La mère est si martyrisée que son visage est couvert d’ecchymoses. Une connaissance observe d’ailleurs la fillette donner de violents coups de poing à sa mère au magasin, sous les yeux de Fatima.

La mère était sous un tel joug que sa propre fille l’obligeait à se cloîtrer dans sa chambre. « Il en était ainsi en raison de la dynamique extrêmement malsaine qui avait été graduellement instaurée par [Fatima] et certains autres membres de la famille », relève le juge.

« Impossible » de scolariser la fillette

En septembre 2020, la fillette retourne à l’école régulière, puisqu’elle ne peut intégrer une classe spécialisée en raison du confinement. Or, c’est un fiasco. Elle s’arrache les cheveux et se cogne la tête contre le sol. Il est impossible de la scolariser, conclut le directeur. C’est à ce moment que la DPJ s’implique dans le dossier.

Une première rencontre se déroule en compagnie de la mère et de Fatima. La DPJ ne constate aucun élément de négligence, bien que l’intervenante constate que la fillette force sa mère à s’isoler dans sa chambre et refuse que celle-ci socialise avec des étrangers. Elles sont orientées vers le CLSC.

À la mi-octobre, une travailleuse sociale constate que la fillette est en « bris majeur de fonctionnement et qu’il est impossible de la scolariser ». Or, une semaine plus tard, la DPJ ferme le dossier de signalement puisque le CLSC a pris en charge le dossier et que la mère veut s’impliquer. La fillette va mourir ébouillantée deux mois plus tard.

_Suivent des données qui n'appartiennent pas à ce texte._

(* ===== verification/Json.v ===== *)
(** * JSON texts ([encoding/json])

    What the services use of [json.Marshal] and [json.Unmarshal]: the text of a
    value, the value of a text, and the string fields of a decoded object.  Bytes
    from 128 up are passed as they are, so texts are valid UTF-8 when the strings
    are. *)

From Stdlib Require Import DecimalString.
From S2P Require Import Prelude Store Models World.

Open Scope Z_scope.

Module Json.
Import Ascii.

Definition chr (n : N) : ascii := ascii_of_N n.
Definition dq : ascii := chr 34.
Definition bslash : ascii := chr 92.

(** ** Writing *)

Definition hex_digit (n : N) : ascii := if (n <? 10)%N then chr (48 + n) else chr (87 + n).

(** The two-character escapes. *)
Definition short_escape (n : N) : option ascii :=
  match n with
  | 34%N => Some dq
  | 92%N => Some bslash
  | 8%N => Some "b"%char
  | 12%N => Some "f"%char
  | 10%N => Some "n"%char
  | 13%N => Some "r"%char
  | 9%N => Some "t"%char
  | _ => None
  end.

(** Control characters and the three HTML characters are written as [\u00xx]. *)
Definition hex_escaped (n : N) : bool := (n <? 32)%N || (n =? 60)%N || (n =? 62)%N || (n =? 38)%N.

Definition escape_char (a : ascii) (rest : string) : string :=
  let n := byte_of a in
  match short_escape n with
  | Some e => String bslash (String e rest)
  | None =>
      if hex_escaped n then
        String bslash ("u00" +:+ String (hex_digit (n / 16)) (String (hex_digit (n mod 16)) rest))
      else String a rest
  end.

Fixpoint escape (s rest : string) : string :=
  match s with
  | EmptyString => rest
  | String a s => escape_char a (escape s rest)
  end.

Definition quoted (s rest : string) : string := String dq (escape s (String dq rest)).

Fixpoint put (v : JV) (rest : string) : string :=
  match v with
  | JText s => quoted s rest
  | JInt n => fmt_d n +:+ rest
  | JFrac t => t +:+ rest
  | JTrue => "true" +:+ rest
  | JFalse => "false" +:+ rest
  | JNull => "null" +:+ rest
  | JList [] => "[]" +:+ rest
  | JList (v :: l) =>
      "[" +:+ put v ((fix elements l := match l with
                                        | [] => "]" +:+ rest
                                        | v :: l => "," +:+ put v (elements l)
                                        end) l)
  | JMembers [] => "{}" +:+ rest
  | JMembers ((k, v) :: o) =>
      "{" +:+ quoted k (":" +:+ put v ((fix members o := match o with
                                        | [] => "}" +:+ rest
                                        | (k, v) :: o => "," +:+ quoted k (":" +:+ put v (members o))
                                        end) o))
  end.

(** [json.Marshal] *)
Definition text (v : JV) : string := put v "".

(** No number is a fraction or carries an exponent. *)
Fixpoint whole (v : JV) : bool :=
  match v with
  | JFrac _ => false
  | JList l => forallb whole l
  | JMembers o => forallb (fun m => whole (snd m)) o
  | _ => true
  end.

(** ** Reading *)

Definition is_ws (a : ascii) : bool := let n := byte_of a in ((n =? 32) || (n =? 9) || (n =? 10) || (n =? 13))%N.

Fixpoint skip (s : string) : string :=
  match s with
  | String a s' => if is_ws a then skip s' else s
  | EmptyString => s
  end.

Definition hex_value (a : ascii) : option N :=
  let n := byte_of a in
  if ((48 <=? n) && (n <=? 57))%N then Some (n - 48)%N
  else if ((97 <=? n) && (n <=? 102))%N then Some (n - 87)%N
  else if ((65 <=? n) && (n <=? 70))%N then Some (n - 55)%N
  else None.

Definition hex4 (a b c d : ascii) : option N :=
  match hex_value a, hex_value b, hex_value c, hex_value d with
  | Some a, Some b, Some c, Some d => Some (((a * 16 + b) * 16 + c) * 16 + d)%N
  | _, _, _, _ => None
  end.

(** The UTF-8 encoding of a code point. *)
Definition utf8 (n : N) (rest : string) : string :=
  (if n <? 128 then String (chr n) rest
   else if n <? 2048 then String (chr (192 + n / 64)) (String (chr (128 + n mod 64)) rest)
   else if n <? 65536 then
     String (chr (224 + n / 4096)) (String (chr (128 + n / 64 mod 64)) (String (chr (128 + n mod 64)) rest))
   else String (chr (240 + n / 262144)) (String (chr (128 + n / 4096 mod 64))
          (String (chr (128 + n / 64 mod 64)) (String (chr (128 + n mod 64)) rest))))%N.

Definition unescape (a : ascii) : option ascii :=
  match byte_of a with
  | 34%N => Some dq
  | 92%N => Some bslash
  | 47%N => Some "/"%char
  | 98%N => Some (chr 8)
  | 102%N => Some (chr 12)
  | 110%N => Some (chr 10)
  | 114%N => Some (chr 13)
  | 116%N => Some (chr 9)
  | _ => None
  end.

Definition high_surrogate (n : N) : bool := ((55296 <=? n) && (n <? 56320))%N.
Definition low_surrogate (n : N) : bool := ((56320 <=? n) && (n <? 57344))%N.

(** What follows an opening quote: the string and the rest after the closing one.
    A surrogate without its pair stands for U+FFFD. *)
Fixpoint read_string (s : string) : option (string * string) :=
  match s with
  | EmptyString => None
  | String a s1 =>
      let n := byte_of a in
      if (n =? 34)%N then Some ("", s1) else
      if (n <? 32)%N then None else
      if negb (n =? 92)%N then
        match read_string s1 with Some (t, rest) => Some (String a t, rest) | None => None end
      else
      match s1 with
      | String "u"%char (String a (String b (String c (String d s2)))) =>
          match hex4 a b c d with
          | None => None
          | Some n =>
              if high_surrogate n then
                match s2 with
                | String x (String "u"%char (String a (String b (String c (String d s3))))) =>
                    match (if (byte_of x =? 92)%N then hex4 a b c d else None) with
                    | Some m =>
                        if low_surrogate m then
                          match read_string s3 with
                          | Some (t, rest) => Some (utf8 (65536 + (n - 55296) * 1024 + (m - 56320)) t, rest)
                          | None => None
                          end
                        else match read_string s2 with Some (t, rest) => Some (utf8 65533 t, rest) | None => None end
                    | None => match read_string s2 with Some (t, rest) => Some (utf8 65533 t, rest) | None => None end
                    end
                | _ => match read_string s2 with Some (t, rest) => Some (utf8 65533 t, rest) | None => None end
                end
              else
                match read_string s2 with
                | Some (t, rest) => Some (utf8 (if low_surrogate n then 65533 else n) t, rest)
                | None => None
                end
          end
      | String e s2 =>
          match unescape e, read_string s2 with
          | Some x, Some (t, rest) => Some (String x t, rest)
          | _, _ => None
          end
      | EmptyString => None
      end
  end.

(** The longest prefix of digits. *)
Fixpoint digits (s : string) : string * string :=
  match s with
  | String a s' =>
      let n := byte_of a in
      if ((48 <=? n) && (n <=? 57))%N then let (d, rest) := digits s' in (String a d, rest) else ("", s)
  | EmptyString => ("", s)
  end.

(** A number: the sign, an integer without leading zeros, a fraction, an exponent. *)
Definition read_fraction (s : string) : option (string * string) :=
  match s with
  | String "."%char s' =>
      let (d, rest) := digits s' in if bool_decide (d = "") then None else Some ("." +:+ d, rest)
  | _ => Some ("", s)
  end.

Definition read_exponent (s : string) : option (string * string) :=
  match s with
  | String e s' =>
      if ((byte_of e =? 101) || (byte_of e =? 69))%N then
        let (sign, s') := match s' with
                          | String "+"%char s2 => ("+", s2)
                          | String "-"%char s2 => ("-", s2)
                          | _ => ("", s')
                          end in
        let (d, rest) := digits s' in
        if bool_decide (d = "") then None else Some (String e (sign +:+ d), rest)
      else Some ("", s)
  | EmptyString => Some ("", s)
  end.

Definition read_unsigned (sign s1 : string) : option (JV * string) :=
  let (d, s2) := digits s1 in
  if bool_decide (d = "") || (has_prefix "0" d && negb (bool_decide (d = "0"))) then None else
  match read_fraction s2 with
  | None => None
  | Some (f, s3) =>
      match read_exponent s3 with
      | None => None
      | Some (e, rest) =>
          if bool_decide (f = "") && bool_decide (e = "") then
            match NilZero.uint_of_string d with
            | Some u => Some (JInt (if bool_decide (sign = "") then Z.of_uint u else - Z.of_uint u), rest)
            | None => None
            end
          else Some (JFrac (sign +:+ d +:+ f +:+ e), rest)
      end
  end.

Definition read_number (s : string) : option (JV * string) :=
  match s with
  | String "-"%char s1 => read_unsigned "-" s1
  | _ => read_unsigned "" s
  end.

(** The rest of a text that starts with [w]. *)
Fixpoint strip (w s : string) : option string :=
  match w, s with
  | EmptyString, _ => Some s
  | String a w, String b s => if decide (a = b) then strip w s else None
  | String _ _, EmptyString => None
  end.

Definition word (w : string) (v : JV) (s : string) : option (JV * string) :=
  match strip w s with Some rest => Some (v, rest) | None => None end.

(** Fuel bounds the nesting and the number of elements; [parse] gives more than a
    text can need. *)
Fixpoint value (fuel : nat) (s : string) : option (JV * string) :=
  match fuel with
  | O => None
  | S fuel =>
      match skip s with
      | EmptyString => None
      | String a s1 =>
          let n := byte_of a in
          if (n =? 34)%N then
            match read_string s1 with Some (t, rest) => Some (JText t, rest) | None => None end
          else if (n =? 91)%N then
            match skip s1 with
            | String "]"%char rest => Some (JList [], rest)
            | _ => match elements fuel s1 with Some (l, rest) => Some (JList l, rest) | None => None end
            end
          else if (n =? 123)%N then
            match skip s1 with
            | String "}"%char rest => Some (JMembers [], rest)
            | _ => match members fuel s1 with Some (o, rest) => Some (JMembers o, rest) | None => None end
            end
          else if (n =? 116)%N then word "true" JTrue (String a s1)
          else if (n =? 102)%N then word "false" JFalse (String a s1)
          else if (n =? 110)%N then word "null" JNull (String a s1)
          else read_number (String a s1)
      end
  end
with elements (fuel : nat) (s : string) : option (list JV * string) :=
  match fuel with
  | O => None
  | S fuel =>
      match value fuel s with
      | None => None
      | Some (v, s1) =>
          match skip s1 with
          | String ","%char s2 =>
              match elements fuel s2 with Some (l, rest) => Some (v :: l, rest) | None => None end
          | String "]"%char rest => Some ([v], rest)
          | _ => None
          end
      end
  end
with members (fuel : nat) (s : string) : option (Obj * string) :=
  match fuel with
  | O => None
  | S fuel =>
      match skip s with
      | String q s1 =>
          if negb (byte_of q =? 34)%N then None else
          match read_string s1 with
          | None => None
          | Some (k, s2) =>
              match skip s2 with
              | String ":"%char s3 =>
                  match value fuel s3 with
                  | None => None
                  | Some (v, s4) =>
                      match skip s4 with
                      | String ","%char s5 =>
                          match members fuel s5 with Some (o, rest) => Some ((k, v) :: o, rest) | None => None end
                      | String "}"%char rest => Some ([(k, v)], rest)
                      | _ => None
                      end
                  end
              | _ => None
              end
          end
      | EmptyString => None
      end
  end.

(** The value of a text that holds one value and nothing else. *)
Definition parse (s : string) : option JV :=
  match value (2 * String.length s + 2) s with
  | Some (v, rest) => if bool_decide (skip rest = "") then Some v else None
  | None => None
  end.

(** ** Decoding into a struct *)

(** The members a struct is decoded from; [null] has none. *)
Definition object (s : string) : option Obj :=
  match parse s with
  | Some (JMembers o) => Some o
  | Some JNull => Some []
  | _ => None
  end.

(** The value decoded into a field: the last member of that name. *)
Definition field (name : string) (o : Obj) : option JV :=
  fold_left (fun acc m => if bool_decide (to_lower (fst m) = to_lower name) then Some (snd m) else acc) o None.

(** A string field: the members of that name, in order, each overwriting; [null]
    leaves the field; anything else is a type error. *)
Fixpoint string_field (name : string) (o : Obj) (acc : string) : string * bool :=
  match o with
  | [] => (acc, true)
  | (k, v) :: o =>
      if bool_decide (to_lower k = to_lower name) then
        match v with
        | JText s => string_field name o s
        | JNull => string_field name o acc
        | _ => let (s, _) := string_field name o acc in (s, false)
        end
      else string_field name o acc
  end.

End Json.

« Épuisement mental » de l’accusée

Dans un sordide crescendo, la violence s’accentue. Sortie d’une hospitalisation en psychiatrie, la fillette multiple les agressions contre sa mère quand celle-ci ne suit pas les règles imposées par sa fille. Encore une fois sous la gouverne de l’influente Fatima.

C’est donc dans ce contexte d’oppression extrême que la mère s’en remet « entièrement » à Fatima pour les soins de sa fille. La mère passe ses journées dans sa chambre pour éviter de provoquer la colère de sa fille. Le juge évoque ainsi l’« épuisement mental » de l’accusée.

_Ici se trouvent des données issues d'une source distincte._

(* ===== verification/JsonSpec.v ===== *)
(** * Reading back what was written

    The value of the text of a value is that value: [parse_text], for values whose
    numbers are integers.  Strings come back through every escape, integers through
    their decimal text, arrays and objects by induction on the fuel, and a text is
    longer than its value is deep, so that the fuel [parse] gives is enough. *)

From Stdlib Require Import DecimalString DecimalFacts DecimalN DecimalZ.
From S2P Require Import Prelude Store Models World Json.

Import Json Ascii.

(** ** Strings *)

Lemma unescape_short a e : short_escape (byte_of a) = Some e -> unescape e = Some a /\ byte_of e <> 117%N.
Proof. destruct a as [[][][][][][][][]]; cbn; intros [= <-]; by split. Qed.

Lemma hex_escape a : hex_escaped (byte_of a) = true ->
  hex4 "0" "0" (hex_digit (byte_of a / 16)) (hex_digit (byte_of a mod 16)) = Some (byte_of a) /\ (byte_of a < 128)%N.
Proof. destruct a as [[][][][][][][][]]; vm_compute; intros; try discriminate; done. Qed.
Lemma read_raw a X : (byte_of a <> 34)%N -> (32 <= byte_of a)%N -> (byte_of a <> 92)%N ->
  read_string (String a X) = match read_string X with Some (t, r) => Some (String a t, r) | None => None end.
Proof.
  intros H1 H2 H3. cbn [read_string]. cbv zeta. rewrite (proj2 (N.eqb_neq _ _) H1), (proj2 (N.ltb_ge _ _) H2), (proj2 (N.eqb_neq _ _) H3).
  done.
Qed.
Lemma read_short e x X : unescape e = Some x -> byte_of e <> 117%N ->
  read_string (String bslash (String e X)) = match read_string X with Some (t, r) => Some (String x t, r) | None => None end.
Proof.
  intros He Hu. cbn [read_string]. change (byte_of bslash) with 92%N. cbv zeta. cbn [N.eqb N.ltb N.compare negb Pos.eqb Pos.compare Pos.compare_cont].
  assert (Ascii.eqb e "u" = false) as Hc by (apply Ascii.eqb_neq; intros ->; by apply Hu).
  destruct e as [[][][][][][][][]]; try discriminate; by rewrite He.
Qed.
Lemma read_hex a b c d n X : hex4 a b c d = Some n -> (n < 128)%N ->
  read_string (String bslash (String "u" (String a (String b (String c (String d X)))))) =
    match read_string X with Some (t, r) => Some (String (chr n) t, r) | None => None end.
Proof.
  intros He Hn. cbn [read_string]. change (byte_of bslash) with 92%N. cbv zeta. cbn [N.eqb N.ltb N.compare negb Pos.eqb Pos.compare Pos.compare_cont].
  rewrite He. unfold high_surrogate, low_surrogate, utf8.
  destruct (N.leb_spec 55296 n); [lia|]. destruct (N.leb_spec 56320 n); [lia|]. cbn [andb].
  rewrite (proj2 (N.ltb_lt n 128)) by done. done.
Qed.
Lemma read_escape_char a X :
  read_string (escape_char a X) = match read_string X with Some (t, r) => Some (String a t, r) | None => None end.
Proof.
  unfold escape_char. destruct (short_escape (byte_of a)) as [e|] eqn:He.
  - apply unescape_short in He as [He Hu]. by apply read_short.
  - destruct (hex_escaped (byte_of a)) eqn:Hh.
    + apply hex_escape in Hh as [Hh Hn]. etransitivity; [exact (read_hex "0" "0" _ _ _ X Hh Hn)|].
      unfold chr, byte_of. by rewrite ascii_N_embedding.
    + apply read_raw.
      * intros Hn. by rewrite Hn in He.
      * unfold hex_escaped in Hh. destruct (N.ltb_spec (byte_of a) 32); [done|lia].
      * intros Hn. by rewrite Hn in He.
Qed.
Lemma read_escape s rest : read_string (escape s (String dq rest)) = Some (s, rest).
Proof.
  induction s as [|a s IH]; [done|]. simpl. by rewrite read_escape_char, IH.
Qed.
(** ** Numbers *)
Fixpoint all_digits (s : string) : bool :=
  match s with String a s => (48 <=? byte_of a)%N && (byte_of a <=? 57)%N && all_digits s | EmptyString => true end.
Definition no_number (s : string) : bool :=
  match s with
  | String a _ => negb ((48 <=? byte_of a)%N && (byte_of a <=? 57)%N) && negb (byte_of a =? 46)%N && negb (byte_of a =? 101)%N && negb (byte_of a =? 69)%N
  | EmptyString => true
  end.
Lemma digits_app d rest : all_digits d = true -> no_number rest = true -> digits (d +:+ rest) = (d, rest).
Proof.
  intros Hd Hr. induction d as [|a d IH].
  - destruct rest as [|a rest]; [done|]. simpl in *.
    destruct ((48 <=? byte_of a) && (byte_of a <=? 57))%N; done.
  - simpl in *. 
    destruct ((48 <=? byte_of a) && (byte_of a <=? 57))%N; [|done]. by rewrite IH.
Qed.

Le 31 décembre 2020, la mère trouve un chandail de sa fille taché de sang dans le lavabo. Fatima lui demande d’aller chercher des pansements à la pharmacie. Quand elle voit sa fille, elle observe une large coupure ou rougeur au bas du dos. Elle laisse alors Fatima soigner sa fille. Le lendemain, Fatima lui dit de retourner acheter d’autres pansements.

Confinée pendant deux jours, la mère ne voit pas sa fille pendant cette période. Le 2 janvier, Fatima lui montre une photo du visage de sa fille, tout rouge, et lui dit que l’enfant s’est causé elle-même cette brûlure sous la douche. Fatima lui demande de ne pas aller voir sa fille pour éviter une crise.

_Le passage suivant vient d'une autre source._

(** [peekKid]: the unverified header's kid, empty when there is none or the
    header names no known algorithm.  The last member of a name wins. *)
Definition peekKid (t : Token) : string :=
  match t with
  | Compact (Some h) (Some _) _ =>
      match member "alg" (rev h), member "kid" (rev h) with
      | Some (JText a), Some (JText k) => if alg_known a then k else ""
      | _, _ => ""
      end
  | _ => ""
  end.

Definition is_present (o : Obj) (name : string) : bool :=
  match member name o with None | Some JNull => false | Some _ => true end.

Definition nonneg_int64 (o : Obj) (name : string) : bool :=
  match member name o with Some (JInt n) => (0 <=? n) && (n <? 2 ^ 63) | _ => false end.

Definition all_text (o : Obj) (name : string) : bool :=
  match member name o with
  | Some (JList l) => forallb (fun v => match v with JText _ => true | _ => false end) l
  | _ => false
  end.

Definition required_names : list string :=
  ["contract_ver"; "iss"; "aud"; "sub"; "uid"; "type"; "tid"; "exp"; "iat"; "nbf"; "jti"; "sid";
   "pwdver"; "auth_epoch"; "perms"].

Definition forbidden_names : list string := ["tenant_id"; "permissions"; "roles"; "scopes"; "id"].

Definition integer_names : list string :=
  ["contract_ver"; "uid"; "pwdver"; "auth_epoch"; "exp"; "iat"; "nbf"].

(** The loop over the audiences: each known, none twice. *)
Fixpoint scan_audience (l : list string) (audience : string) (found finn jake : bool) : option (bool * bool) :=
  match l with
  | [] => Some (found, finn)
  | a :: l =>
      let found := found || bool_decide (a = audience) in
      if decide (a = FinnAudience) then if finn then None else scan_audience l audience found true jake
      else if decide (a = JakeAudience) then if jake then None else scan_audience l audience found finn true
      else None
  end.

Definition audience_ok (l : list string) (audience : string) : bool :=
  ((length l =? 1)%nat || (length l =? 2)%nat) &&
  match scan_audience l audience false false false with
  | Some (found, finn) => found && finn
  | None => false
  end.

Definition raw_ok (h p : Obj) : bool :=
  match uniqueObject p, uniqueObject h with
  | Some raw, Some _ =>
      forallb (is_present raw) required_names &&
      forallb (fun n => negb (bool_decide (is_Some (member n raw)))) forbidden_names &&
      forallb (nonneg_int64 raw) integer_names && all_text raw "perms"
  | _, _ => false
  end.

Definition fields_ok (c : Claims) : bool :=
  (ContractVersion c =? 1) && bool_decide (Issuer c = Issuer_) &&
  bool_decide (Type_ c = TokenTypeAccess) && negb (UserID c =? 0) &&
  bool_decide (Subject c = fmt_d (UserID c)) && negb (bool_decide (trim_space (TenantID c) = "")) &&
  negb (bool_decide (ID c = "")) && negb (bool_decide (SID c = "")) &&
  bool_decide (is_Some (Permissions c)) && (0 <=? PwdVer c) && (0 <=? AuthEpoch c).

Definition dates_ok (now : Z) (c : Claims) : bool :=
  match ExpiresAt c, IssuedAt c, NotBefore c with
  | Some e, Some i, Some n =>
      (0 <? e - i) && (e - i <=? MaxAccessTTL) && (i <=? n) && (n <=? e) &&
      (i <=? now + MaxSkew) && (n <=? now + MaxSkew) && (now <? e + MaxSkew)
  | _, _, _ => false
  end.

Definition validateAccess (now : Z) (t : Token) (c : Claims) (audience : string) : bool :=
  match t with
  | Compact (Some h) (Some p) _ =>
      raw_ok h p && fields_ok c && dates_ok now c && audience_ok (Audience c) audience
  | _ => false
  end.

Definition purpose_ok (c : Claims) : bool :=
  negb (bool_decide (TenantID c = "")) && negb (UserID c =? 0) &&
  bool_decide (Subject c = fmt_d (UserID c)) &&
  bool_decide (Audience c = ["finnapigo-purpose:" +:+ Type_ c]) &&
  bool_decide (is_Some (IssuedAt c)) && bool_decide (is_Some (NotBefore c)).

Definition parser_options (m : JWTManager) : ParserOptions :=
  if strict m then mkOptions (issuer m) MaxSkew true else mkOptions (issuer m) 0 false.

(** [parse] *)
Definition parse (m : JWTManager) (now : Z) (t : Token) (key : string) : Res Claims :=
  match ParseWithClaims key (parser_options m) now t with
  | None => Error EInfra
  | Some c =>
      if strict m then
        if decide (Type_ c = TokenTypeAccess) then
          if validateAccess now t c FinnAudience then Ok c else Error ErrJwtInvalid
        else if purpose_ok c then Ok c else Error ErrJwtInvalid
      else Ok c
  end.

(** Kid-less legacy tokens: each key in turn; the first key's error stands. *)
Fixpoint parse_any (m : JWTManager) (now : Z) (t : Token) (kids : list string) (err : Err) : Res Claims :=
  match kids with
  | [] => Error err
  | kid :: kids =>
      match parse m now t (default "" (key_of m kid)) with
      | Ok c => Ok c
      | Error _ => parse_any m now t kids err
      end
  end.

Definition Verify (m : JWTManager) (now : Z) (t : Token) : Res Claims :=
  match (if strict m then validateTokenNames t else None) with
  | Some e => Error e
  | None =>
      let kid := peekKid t in
      if negb (bool_decide (kid = "")) then
        if strict m && bool_decide (kid = previousID m) && (previousRetires m <=? now)
        then Error ErrUnknownKeyID
        else match key_of m kid with
             | None => Error ErrUnknownKeyID
             | Some key => parse m now t key
             end
      else if strict m then Error ErrUnknownKeyID
      else match tryOrder m with
           | [] => Error EInfra
           | kid :: _ =>
               let first_err := match parse m now t (default "" (key_of m kid)) with
                                | Error e => e | Ok _ => EInfra end in
               parse_any m now t (tryOrder m) first_err
           end
  end.

Definition VerifyAccessV1 (m : JWTManager) (now : Z) (t : Token) (audience : string) : Res Claims :=
  if negb (bool_decide (audience = FinnAudience)) && negb (bool_decide (audience = JakeAudience))
  then Error ErrJwtInvalid
  else match Verify m now t with
       | Error e => Error e
       | Ok c => if validateAccess now t c audience then Ok c else Error ErrJwtInvalid
       end.

(** *** Issuing *)

Definition sign (m : JWTManager) (c : Claims) : Token :=
  let h := header_json (currentKid m) in
  Compact (Some h) (Some (claims_json c)) (hs256 (current m) h (claims_json c)).

Definition baseClaims (m : JWTManager) (now userID : Z) (role email tokenType : string) (ttl : Z) : Claims :=
  mkClaims userID role email tokenType 0 0 0 "" "" None (issuer m) (fmt_d userID) []
    (Some (NumericDate (now + ttl))) (Some (NumericDate now)) (Some (NumericDate now)) "".

Definition set_ID (v : string) (c : Claims) : Claims :=
  mkClaims (UserID c) (Role c) (Email c) (Type_ c) (PwdVer c) (AuthEpoch c) (ContractVersion c)
    (SID c) (TenantID c) (Permissions c) (Issuer c) (Subject c) (Audience c) (ExpiresAt c)
    (NotBefore c) (IssuedAt c) v.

Le lendemain, Fatima amène la fillette dans la chambre de la mère. Son visage est « complètement rouge-brun ». Elle ne respire plus. Les membres de la famille débarquent sur place. Au 911, on demande à la mère de faire le bouche-à-bouche à sa fille. Or, sa mâchoire est déjà rigide et son corps, froid. L’heure de sa mort n’est pas précisée dans le jugement.

C’est ensuite l’omerta dans la famille, tandis que Fatima rejette la faute sur la mère et lance de nombreux mensonges. Seuls les récits des enfants survivants lèvent ainsi le voile sur la cruauté de Fatima. Ainsi, la petite sœur confie avoir été ébouillantée par elle. Quand elle en a parlé à son grand-père, il l’a sommée de se taire pour éviter la prison à Fatima et sa sœur.

Facteurs atténuants

De nombreux facteurs atténuants militent en faveur de la mère, conclut le juge. Ainsi, c’est sous « des pressions familiales indues » qu’elle a abdiqué ses responsabilités parentales au profit de Fatima. D’ailleurs, la mère croyait que Fatima était bien intentionnée et elle ignorait la nature et l’ampleur des brûlures de sa fille. Sa responsabilité criminelle – très amoindrie – se limite au fait qu’elle n’a pas suffisamment vérifié l’étendue des blessures de sa fille.

Depuis, la mère a coupé les ponts avec sa belle-famille, travaille à temps plein et visite ses autres enfants avec l’accord de la DPJ, conclut le juge.

MKarine Dalphond a représenté le ministère public, alors que MKaven Morasse a défendu l’accusée.